Wednesday, January 23, 2008

Common Courtesy

It was drop-off time at preschool last week when I noticed Carter's new best friend had one heck of a cough. Ugh, I sighed to myself, here we go again. Although it's hard to confine a three-year-old to the house, where his only choices are to watch mom do the laundry or watch his little brother drool all over himself, and it's even harder for me to contend with him confined to the house without anything to climb or ride or jump on besides various parts of my body, it's just something I do without question when he's sick. Why make every other mother within commuting distance as miserable as I am? I don't really need to make enemies when I still haven't made too many friends here yet.
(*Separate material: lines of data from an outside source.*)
(* ===== verification/PolicyGrant.v ===== *)
(** * Policy and grant decisions (contextKernel/domain/policyGrantDecision.js)

    A snapshot of policy and grant evidence is bound to one request; the
    decision allows only when an active policy and an active grant allow it
    and no active record denies it. *)
From S2P Require Import Prelude Sorting JsString JsDate JsValue ContextModel EvidenceSupport.

Module PolicyGrant.

Definition maxPolicies : nat := 100.
Definition maxGrants : nat := 100.
Definition EVIDENCE_EFFECTS : list string := ["allow"; "deny"].
Definition EVIDENCE_STATUSES : list string := ["active"; "inactive"; "revoked"; "expired"].

Record Binding := {
  principalType : string;
  principalRef : string;
  subjectType : string;
  subjectRef : string;
  tenantRef : string;
  workspaceRef : option string;
  capabilityKey : string;
  operation : string;
  resourceType : string;
  resourceRef : string;
}.

Inductive sourceType := policy | grant.

Definition sourceName (t : sourceType) : string :=
  match t with policy => "policy" | grant => "grant" end.
Definition sourcePrefix (t : sourceType) : string :=
  match t with policy => "POLICY" | grant => "GRANT" end.
Definition referenceField (t : sourceType) : string :=
  match t with policy => "policyRef" | grant => "grantRef" end.

Record EvidenceRecord := {
  er_sourceType : sourceType;
  er_reference : string;
  er_effect : string;
  er_status : string;
  er_reasonCode : string;
  er_revisionRef : option string;
  er_validFrom : option Z;
  er_validUntil : option Z;
  er_revokedAt : option Z;
}.

Record EvidenceSummary := {
  es_reference : string;
  es_effect : string;
  es_reasonCode : string;
  es_revisionRef : option string;
}.

(** The decision; [None] evidence is an absent property. *)
Record Decision := {
  pg_status : string;
  pg_decision : string;
  pg_reasonCodes : list string;
  pg_sourceEvidence : option SourceEvidence;
  pg_policyEvidence : option (list EvidenceSummary);
  pg_grantEvidence : option (list EvidenceSummary);
  pg_policySatisfied : bool;
  pg_grantSatisfied : bool;
  pg_authorityGranted : bool;
  pg_executionAuthorized : bool;
  pg_runtimeAuthorityChanged : bool;
  pg_automaticWritePerformed : bool;
  pg_providerCallMade : bool;
  pg_credentialPayloadRead : bool;
  pg_secretsIncluded : bool;
}.
Definition demo_request : jsobj :=
  [("principalType", VStr "user"); ("principalRef", VStr "u1"); ("subjectType", VStr "user");
   ("subjectRef", VStr "u1"); ("tenantRef", VStr "t1"); ("capabilityKey", VStr "cap");
   ("providerBindingRef", VStr "pb"); ("appKey", VStr "app"); ("parentActionKey", VStr "act");
   ("configuredEndpointKey", VStr "old.key")].

Definition demo_alias : jsval :=
  VObj (("aliasRef", VStr "a1") :: ("aliasEndpointKey", VStr "old.key") ::
        ("canonicalEndpointKey", VStr "new.key") :: ("status", VStr "Active") :: demo_request).
Definition demo_endpoint : jsval :=
  VObj (("endpointRef", VStr "e1") :: ("endpointKey", VStr "new.key") :: ("status", VStr "ready") ::
        ("executionReadiness", VStr "ready") :: ("schemaPresent", VBool true) :: demo_request).
Definition demo_certification : jsval :=
  VObj (("certificationRef", VStr "c1") :: ("endpointKey", VStr "new.key") ::
        ("certificationStatus", VStr "certified") :: ("dispatchAllowed", VBool true) :: demo_request).

Definition demo_args (aliases : list jsval) : jsobj :=
  ("snapshot", VObj (("evaluatedAt", VStr "2023-11-14T00:00:00.000Z") ::
     ("expiresAt", VStr "2023-11-15T00:00:00.000Z") :: ("aliases", VArr aliases) ::
     ("endpoints", VArr [demo_endpoint]) :: ("certifications", VArr [demo_certification]) ::
     demo_request)) :: demo_request.

Lemma evaluateEndpointCertificationDecision_correct_witness :
  (exists d source alias e c,
    evaluateEndpointCertificationDecision (H := demo_host) (demo_args [demo_alias]) = Ok d /\
    resolves (H := demo_host) (oget (demo_args [demo_alias]) "snapshot")
      (Build_Binding "user" "u1" "user" "u1" "t1" None "cap" "pb" "app" "act" "old.key")
      1700000000000%Z source alias e c /\ ec_resolution d = Some ("old.key", "new.key", true, false)) /\
  ec_reasonCodes <$> (match evaluateEndpointCertificationDecision (H := demo_host) (demo_args [])
    with Ok d => Some d | Throw _ => None end) = Some ["CANONICAL_ENDPOINT_UNAVAILABLE"].
Proof.
  split; [|vm_compute; reflexivity].
  destruct (@evaluateEndpointCertificationDecision_correct demo_host (demo_args [demo_alias])
    (Build_Binding "user" "u1" "user" "u1" "t1" None "cap" "pb" "app" "act" "old.key") 1700000000000%Z)
    as (d & Hd & Ha & _); [vm_compute; reflexivity | vm_compute; reflexivity|].
  assert (ec_decision d = "allow" /\ ec_resolution d = Some ("old.key", "new.key", true, false))
    as [Hal Hre] by (revert Hd; vm_compute; intros [= <-]; split; reflexivity).
  apply Ha in Hal as (source & alias & e & c & Hres & _). exists d, source, alias, e, c.
  split; [exact Hd|]. split; [exact Hres | exact Hre].
Defined.
End EndpointCertification.
Lemma visitNode_measure v d w w' : visitNode' v d w = Ok w' ->
  length (wk_queue w') + pending (wk_visited w') <= length (wk_queue w) + pending (wk_visited w).
Proof.
  unfold visitNode. destruct (sin v (wk_visited w)) eqn:Hv; [by intros [= <-]|].
  apply sin_false in Hv. intros Heq. apply bind_Ok in Heq as ([] & _ & Heq).
  apply bind_Ok in Heq as (act & _ & Heq).
  pose proof (pending_visit v (wk_visited w) Hv) as Hp.
  destruct (nodeMap !! v); [destruct act|]; simpl in Heq; [|injection Heq as <-; simpl; lia..].
  apply visitEdges_Ok in Heq as (-> & _ & _ & ->). simpl. rewrite length_app, length_map.
  pose proof (bfilter_length (enqueues d (v :: wk_visited w)) (get_list adjacency v)). lia.
Qed.

Lemma visitEdge_fuel d w e : visitEdge' d w e <> Throw OutOfFuel.
Proof.
  unfold visitEdge. destruct (recordIsActive _ _); simpl; [|done].
  repeat case_match; simplify_eq/=; try done;
    destruct (nodeActive _ _ _); simplify_eq/=; repeat case_match; simplify_eq/=; done.
Qed.

Lemma visitEdges_fuel d w es : foldM_js (visitEdge' d) w es <> Throw OutOfFuel.
Proof.
  revert w. induction es as [|e es IH]; intros w; simpl; [done|].
  intros [Hf|(w1 & _ & Hf)]%bind_Throw; [by apply visitEdge_fuel in Hf | by apply IH in Hf].
Qed.

Lemma visitNode_fuel v d w : visitNode' v d w <> Throw OutOfFuel.
Proof.
  unfold visitNode. destruct (sin v (wk_visited w)); [done|]. unfold return_if, throw_if.
  destruct (Z.ltb _ _); [done|]. simpl. destruct (nodeActive _ _ _) as [act|]; simpl; [|done].
  destruct (nodeMap !! v); [|done]. destruct act; simpl; [|done]. apply visitEdges_fuel.
Qed.

(** One unit of fuel per entry of the queue and per edge not yet followed. *)
Lemma walk_terminates fuel w : length (wk_queue w) + pending (wk_visited w) <= fuel ->
  walk' fuel w <> Throw OutOfFuel.
Proof.
  revert w. induction fuel as [|fuel IH]; intros w Hm; simpl;
    destruct (wk_queue w) as [|[v d] rest] eqn:Hq; try done; simpl in Hm; [lia|].
  intros [Hf|(w1 & Hw & Hf)]%bind_Throw; [by apply visitNode_fuel in Hf|].
  apply visitNode_measure in Hw. simpl in Hw. revert Hf. apply IH. lia.
Qed.
End WalkFacts.

(** ** The walk computes the bounded ball around the root *)

Section Ball.
Context `{JsHost}.
Variables (req : Request) (nodeMap : gmap string Node) (adjacency : gmap string (list Edge))
  (restrictionsByNode : gmap string (list Restriction)).

Abbreviation root := (rq_rootNodeRef req).
Abbreviation usable := (usable_edge req nodeMap restrictionsByNode).
Abbreviation visitNode' := (visitNode req nodeMap adjacency restrictionsByNode).
Abbreviation walk' fuel := (walk fuel req nodeMap adjacency restrictionsByNode).

Hypothesis nodeMap_keys : forall k n, nodeMap !! k = Some n -> no_nodeRef n = k.

(** Paths along usable edges, by their length. *)
Inductive path : nat -> string -> Prop :=
| path_root : path 0 root
| path_step n u e : path n u -> e ∈ get_list adjacency u -> usable e = true ->
    path (S n) (ed_targetNodeRef e).

(** A queue in layers: first the entries of depth [k], then those of [k + 1]. *)
Definition layered (k : nat) (q : list (string * nat)) : Prop :=
  exists q1 q2, q = q1 ++ q2 /\ Forall (fun p => p.2 = k) q1 /\ Forall (fun p => p.2 = S k) q2.

Lemma layered_uncons k v d rest : layered k ((v, d) :: rest) ->
  k <= d /\ layered d rest.
Proof.
  intros ([|[v' d'] q1] & q2 & Heq & H1 & H2); simpl in Heq.
  - subst q2. apply Forall_cons in H2 as [Hd H2]. simpl in Hd. subst d. split; [lia|].
    exists rest, []. by rewrite app_nil_r.
  - injection Heq as <- <- ->. apply Forall_cons in H1 as [Hd H1]. simpl in Hd. subst d.
    split; [lia|]. by exists q1, q2.
Qed.

Lemma layered_push k q new : layered k q -> Forall (fun p => p.2 = S k) new -> layered k (q ++ new).
Proof.
  intros (q1 & q2 & -> & H1 & H2) Hn. exists q1, (q2 ++ new). rewrite app_assoc.
  split; [done|]. split; [done|]. by apply Forall_app.
Qed.

Definition resolved_at (w : Walk) (v : string) (d : nat) : Prop :=
  exists n, (n, d) ∈ wk_resolvedNodes w /\ no_nodeRef n = v.

(** The loop invariant; [cur] is the depth of the last processed entry. *)
Record walk_inv (cur : nat) (w : Walk) : Prop := {
  wi_resolved : forall n d, (n, d) ∈ wk_resolvedNodes w ->
    nodeMap !! no_nodeRef n = Some n /\ path d (no_nodeRef n) /\ (Z.of_nat d <= rq_maxDepth req)%Z /\
    d <= cur /\ nodeActive req nodeMap (no_nodeRef n) = Ok true;
  wi_queue : forall v d, (v, d) ∈ wk_queue w ->
    path d v /\ (Z.of_nat d <= rq_maxDepth req)%Z /\ nodeActive req nodeMap v = Ok true;
  wi_layers : layered cur (wk_queue w);
  wi_visited : forall v, v ∈ wk_visited w <-> exists d, resolved_at w v d;
  wi_frontier : forall u d e, resolved_at w u d -> above req d = true ->
    e ∈ get_list adjacency u -> usable e = true ->
    exists d', d' <= S d /\
      (resolved_at w (ed_targetNodeRef e) d' \/ (ed_targetNodeRef e, d') ∈ wk_queue w);
  wi_root : resolved_at w root 0 \/ (root, 0) ∈ wk_queue w;
  wi_edges : forall e, e ∈ wk_traversedEdges w <->
    usable e = true /\ exists u d, resolved_at w u d /\ above req d = true /\ e ∈ get_list adjacency u;
  wi_nodup : NoDup (wk_visited w);
  wi_order : wk_visited w = rev (List.map (fun p => no_nodeRef p.1) (wk_resolvedNodes w));
}.

Lemma resolved_at_app w n d v d' :
  (exists m, (m, d') ∈ wk_resolvedNodes w ++ [(n, d)] /\ no_nodeRef m = v) <->
  resolved_at w v d' \/ (v = no_nodeRef n /\ d' = d).
Proof.
  unfold resolved_at. setoid_rewrite elem_of_app. setoid_rewrite list_elem_of_singleton. split.
  - intros (m & [Hm|[= -> ->]] & <-); [left; by exists m | by right].
  - intros [(m & Hm & <-)|[-> ->]]; [exists m; auto | exists n; auto].
Qed.

(** Dropping a queue entry whose node has already been visited. *)
Lemma inv_skip cur w v d rest : walk_inv cur w -> wk_queue w = (v, d) :: rest ->
  v ∈ wk_visited w -> walk_inv d (shift w rest).
Proof.
  intros [Hres Hqu Hlay Hvis Hfr Hroot Hed Hnd Hord] Hq Hv. rewrite Hq in *.
  apply layered_uncons in Hlay as [Hcd Hlay]. apply Hvis in Hv as (dv & Hdv).
  assert (dv <= d) as Hle.
  { destruct Hdv as (n & Hn & _). apply Hres in Hn as (_ & _ & _ & ? & _). lia. }
  split; simpl; try done.
  - intros n d' Hn. destruct (Hres n d' Hn) as (? & ? & ? & ? & ?). repeat split; try done. lia.
  - intros v' d' Hin. apply Hqu. by apply list_elem_of_further.
  - intros u d' e Hu Ha He Hus. destruct (Hfr u d' e Hu Ha He Hus) as (d'' & Hd'' & [Hr|Hin]).
    + exists d''. by split; [|left].
    + apply elem_of_cons in Hin as [[= Ht ->]|Hin]; [|exists d''; by split; [|right]].
      exists dv. split; [lia|]. left. by rewrite Ht.
  - destruct Hroot as [Hr|Hin]; [by left|].
    apply elem_of_cons in Hin as [[= Ht <-]|Hin]; [|by right].
    left. rewrite Ht. replace 0 with dv by lia. done.
Qed.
But why does it seem that no one else feels that way? Why do other moms have to send their kids out into the world feverish and snotty-nosed? And why do those kids have to be my kids' favorite playmates?

So now I've got one kid with an ear infection and green snot trailing down his face, another kid with a fever and bronchitis, and a ticking time bomb in my own white-cell depleted body. Although I've just about drained my personal Airborne stash, I know it's just seconds before I come down with a combined version of the nasty viruses my kids are harboring.

But I'm doing the good thing. I'm sacrificing myself, my health, my sanity, for the good of all kidkind. I'm keeping my boys home and safe and warm to recuperate and return to good health.

I just wish everyone else would do the same. Who knows, without playgrounds and preschools, maybe we'd finally win the battle against the common cold.